Contributions to understand yield optimization of 3D DNA origami:

  1. Sobczak et al. explored time and temperature effects of DNA assembly. They found that cooperativity effects allowed them to assemble DNA at a single temperature with higher yields(11).
  2. Wagenbauer et al. developed a tool to probe defects of origami. They designed 3 base pair probes that anneal to defect positions in the final shape. With the feedback from this too, yields of 99% were achieved(12).
  3. Chen et al. created a mechanical model for DNA origami. Mechanical effects of DNA elasticity play a major role in determining the right annealing temperature to assemble DNA(13).


I known these lists are not comprehensive. Please help me make these lists comprehensive.

Reference/Resources

  1. W. M. Shih, J. D. Quispe, G. F. Joyce, A 1.7-kilobase single-stranded DNA that folds into a nanoscale octahedron. Nature. 427, 618–621 (2004).
  2. S. M. Douglas et al., Self-assembly of DNA into nanoscale three-dimensional shapes. Nature. 459, 414–418 (2009).
  3. H. Dietz, S. M. Douglas, W. M. Shih, Folding DNA into Twisted and Curved Nanoscale Shapes. Science. 325, 725–730 (2009).
  4. R. Iinuma et al., Polyhedra Self-Assembled from DNA Tripods and Characterized with 3D DNA-PAINT. Science. 344, 65–69 (2014).
  5. D. Han et al., DNA origami with complex curvatures in three-dimensional space. Science (2011), doi:10.1126/science.1201959.
  6. F. Zhang, Complex wireframe DNA origami nanostructures with multi-arm junction vertices. Nature Nanotechnology. 10, 779–784 (2015).
  7. E. Benson et al., DNA rendering of polyhedral meshes at the nanoscale.
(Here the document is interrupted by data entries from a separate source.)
Definition run `{SortKernel} : M unit :=
  self <- get_self ;;
  cleaned_result <- remove_col_by_name (_dataset self) ["dateAdded"; "avgRating"] ;;
  let target_values := ["directedBy"; "title"] in
  cleaned_result <- for_each target_values cleaned_result
                      (fun t acc => sort_data_by_col acc t true) ;;
  self <- get_self ;;
  r <- call (pandas.concat [result self; Some cleaned_result]) ;;
  set_result r.

Definition print_result (to_string : DataFrame -> string) : M unit :=
  self <- get_self ;;
  print2 ("Running JSON-file processor!" ++ nl)%string (str_of to_string (result self)).

End JSONDataProcessor.

(** ** Calling a method on an instance: dispatch on its class *)

Definition read (io : Readers) : M bool :=
  fun w => match kind (self w) with
           | Csv _ => CsvDataProcessor.read io w
           | Txt => TxtDataProcessor.read io w
           | JSON => JSONDataProcessor.read io w
           end.

Definition run `{SortKernel} : M unit :=
  fun w => match kind (self w) with
           | Csv _ => CsvDataProcessor.run w
           | Txt => TxtDataProcessor.run w
           | JSON => JSONDataProcessor.run w
           end.

Definition print_result (to_string : DataFrame -> string) : M unit :=
  fun w => match kind (self w) with
           | Csv _ => CsvDataProcessor.print_result to_string w
           | Txt => TxtDataProcessor.print_result to_string w
           | JSON => JSONDataProcessor.print_result to_string w
           end.

(** ** What one call of [run] computes

    The three [run] methods differ in two constants: the labels they drop and
    the direction they sort in. *)

Definition dropped (k : Kind) : list string :=
  match k with
  | Csv _ | Txt => ["dateAdded"]
  | JSON => ["dateAdded"; "avgRating"]
  end.

Definition ascending (k : Kind) : bool :=
  match k with
  | Csv _ | Txt => false
  | JSON => true
  end.

(** The frame [run] appends: [RawTable] without the dropped columns, sorted
    by [directedBy] and then by [title]. *)
Definition batch `{SortKernel} (k : Kind) (df : DataFrame) : Outcome DataFrame :=
  match pandas.drop df (dropped k) with
  | Return cleaned =>
      match pandas.sort_values cleaned "directedBy" (ascending k) with
      | Return by_director => pandas.sort_values by_director "title" (ascending k)
      | Raise e => Raise e
      end
  | Raise e => Raise e
  end.

(** The table a class's reader hands to [read]. *)
Definition parse (io : Readers) (p : Processor) : Outcome DataFrame :=
  match kind p with
  | Csv separator => read_csv io (_datasource p) separator
  | Txt => read_table io (_datasource p)
  | JSON => read_json io (_datasource p)
  end.

(** The order [sort_values] leaves a column in: ascending or descending on
    the present values, missing values last either way. *)
Definition precedes (asc : bool) (a b : Cell) : bool :=
  if isna b then true
  else if isna a then false
  else if asc then cell_leb a b else cell_leb b a.

Definition in_order (asc : bool) (ks : list Cell) : Prop :=
  Sorted (fun a b => precedes asc a b = true) ks.

(** What [run] needs of [RawTable]: the labels to drop are there, and
    [directedBy] and [title] each name one column of comparable values. *)
Definition required (k : Kind) (df : DataFrame) : bool :=
  forallb (fun l => mem l (columns df)) (dropped k)
  && forallb (fun t => Nat.eqb (count t (columns df)) 1 && sortable (column t df))
       ["directedBy"; "title"].

Definition rows_of (r : option DataFrame) : list Row :=
  match r with Some df => rows df | None => [] end.

Definition columns_of (r : option DataFrame) : list string :=
  match r with Some df => columns df | None => [] end.

(** A caller's script: calls to [read] and [run] on one instance, each
    exception caught by the caller. *)
Inductive Call :=
| CallRead (io : Readers)
| CallRun.

Definition step `{SortKernel} (w : World) (c : Call) : World :=
  match c with
  | CallRead io => snd (read io w)
  | CallRun => snd (run w)
  end.

Definition script `{SortKernel} (cs : list Call) (w : World) : World :=
  fold_left step cs w.

(** ** Sessions

    What a sequence of calls leaves behind, read off the calls alone. *)


(** What a call prints on an instance [p]: the text of the exception when a
    [read] could not parse, nothing otherwise. *)
Definition printed (p : Processor) (c : Call) : list string :=
  match c with
  | CallRead io =>
      match parse io p with
      | Raise e => [str e]
      | Return _ => []
      end
  | CallRun => []
  end.

(** The table a call leaves in [RawTable], given the one before it. *)
Definition parsed (p : Processor) (d : option DataFrame) (c : Call)
  : option DataFrame :=
  match c with
  | CallRead io =>
      match parse io p with
      | Return df => Some df
      | Raise _ => d
      end
  | CallRun => d
  end.

(** A well-formed frame: every row has one cell per label, and no label
    occurs twice.  The readers of pandas return such frames. *)
Definition tidy (df : DataFrame) : bool :=
  rectangular df && nodupb (columns df).

Definition tidy_opt (r : option DataFrame) : bool :=
  match r with Some df => tidy df | None => true end.

Definition tidy_call (c : Call) : Prop :=
  match c with
  | CallRead io => forall p df, parse io p = Return df -> tidy df = true
  | CallRun => True
  end.

(** The labels [run] looks up in [RawTable]. *)
Definition needed (k : Kind) : list string :=
  dropped k ++ ["directedBy"; "title"].

(** A session in which the caller also looks at the result. *)
Inductive Action :=
| Act (c : Call)
| CallPrintResult (to_string : DataFrame -> string).

Definition perform `{SortKernel} (w : World) (a : Action) : World :=
  match a with
  | Act c => step w c
  | CallPrintResult to_string => snd (print_result to_string w)
  end.

Definition session `{SortKernel} (acts : list Action) (w : World) : World :=
  fold_left perform acts w.

(** The calls of a session without its looks at the result. *)
Fixpoint calls_of (acts : list Action) : list Call :=
  match acts with
  | [] => []
  | Act c :: rest => c :: calls_of rest
  | CallPrintResult _ :: rest => calls_of rest
  end.

(** ** Sample sources *)

Module Sample.

Definition movies : DataFrame :=
  {| columns := ["title"; "directedBy"; "dateAdded"];
     rows := [ [Str "Alien"; Str "Scott"; Int 3];
               [Str "Brazil"; Str "Gilliam"; Int 1];
               [Str "Casino"; Str "Scorsese"; Int 2] ] |}.

Definition rated : DataFrame :=
  {| columns := ["title"; "directedBy"; "dateAdded"; "avgRating"];
     rows := [ [Str "Alien"; Str "Scott"; Int 3; Int 8];
               [Str "Casino"; Str "Scorsese"; Int 2; Int 8];
               [Str "Brazil"; Str "Gilliam"; Int 1; Int 7] ] |}.

(** [movies] without [dateAdded], by descending [title]. *)
Definition sorted_movies : DataFrame :=
  {| columns := ["title"; "directedBy"];
     rows := [ [Str "Casino"; Str "Scorsese"];
               [Str "Brazil"; Str "Gilliam"];
               [Str "Alien"; Str "Scott"] ] |}.

(** A table with a missing [title]. *)
Definition gaps : DataFrame :=
  {| columns := ["title"; "directedBy"; "dateAdded"];
     rows := [ [NaN; Str "Scott"; Int 3];
               [Str "Brazil"; Str "Gilliam"; Int 1];
               [Str "Casino"; Str "Scorsese"; Int 2] ] |}.

(** A table without [title]. *)
Definition untitled : DataFrame :=
  {| columns := ["directedBy"; "dateAdded"];
     rows := [ [Str "Scott"; Int 3]; [Str "Gilliam"; Int 1] ] |}.

(** Two films of one title. *)
Definition remakes : DataFrame :=
  {| columns := ["title"; "directedBy"; "dateAdded"];
     rows := [ [Str "Solaris"; Str "Tarkovsky"; Int 1];
               [Str "Solaris"; Str "Soderbergh"; Int 2] ] |}.


Definition titles_only : DataFrame :=
  {| columns := ["title"]; rows := [[Str "Alien"]; [Str "Brazil"]] |}.

(** A file system where every path holds the same table. *)
Definition holding (df : DataFrame) : Readers :=
  {| read_csv := fun _ _ => Return df;
     read_table := fun _ => Return df;
     read_json := fun _ => Return df |}.

(** A file system with no file at all. *)
Definition empty : Readers :=
  {| read_csv := fun path _ =>
       raise FileNotFoundError "[Errno 2] No such file or directory";
     read_table := fun path =>
       raise FileNotFoundError "[Errno 2] No such file or directory";
     read_json := fun path =>
       raise FileNotFoundError "[Errno 2] No such file or directory" |}.

Definition csv : Processor := CsvDataProcessor.__init__ "movies.csv".
Definition txt : Processor := TxtDataProcessor.__init__ "movies.txt".
Definition json : Processor := JSONDataProcessor.__init__ "movies.json".

End Sample.

(** * Properties *)

(** ** Lists in order *)

Lemma Sorted_app {A} (R : A -> A -> Prop) (l1 l2 : list A) :
  Sorted R l1 -> Sorted R l2 ->
  (forall x y, In x l1 -> In y l2 -> R x y) ->
  Sorted R (l1 ++ l2).
Proof.
  induction l1 as [|a l1 IH]; intros S1 S2 H; simpl; auto.
  apply Sorted_inv in S1 as [S1 Hd].
  constructor.
  - apply IH; auto. intros; apply H; simpl; auto.
  - destruct l1 as [|b l1]; simpl.
    + destruct l2; constructor. apply H; simpl; auto.
    + constructor. now apply HdRel_inv in Hd.
Qed.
Nature. 523, 441–444 (2015).
  8. Y. Ke et al., DNA brick crystals with prescribed depths. Nature Chemistry, 1–9 (2014).
  9. S. M. Douglas et al., Rapid prototyping of 3D DNA-origami shapes with caDNAno. Nucleic Acids Res. 37, 5001–5006 (2009).
  10. D. N. Kim, F. Kilchherr, H. Dietz, M. Bathe, Quantitative prediction of 3D solution shape and flexibility of nucleic acid nanostructures. Nucleic Acids Res. 40, 2862–2868 (2012).
  11. J.-P. J. Sobczak, T. G. Martin, T. Gerling, H. Dietz, Rapid folding of DNA into nanoscale shapes at constant temperature. Science. 338, 1458–1461 (2012).
  12. K. F. Wagenbauer, C. H. Wachauf, H. Dietz, Quantifying quality in DNA self-assembly. Nature Communications. 5, 1–7 (2014).
  13. H. Chen et al., Understanding the Mechanical Properties of DNA Origami Tiles and Controlling the Kinetics of Their Folding and Unfolding Reconfiguration. J. Am. Chem. Soc. 136, 6995–7005 (2014).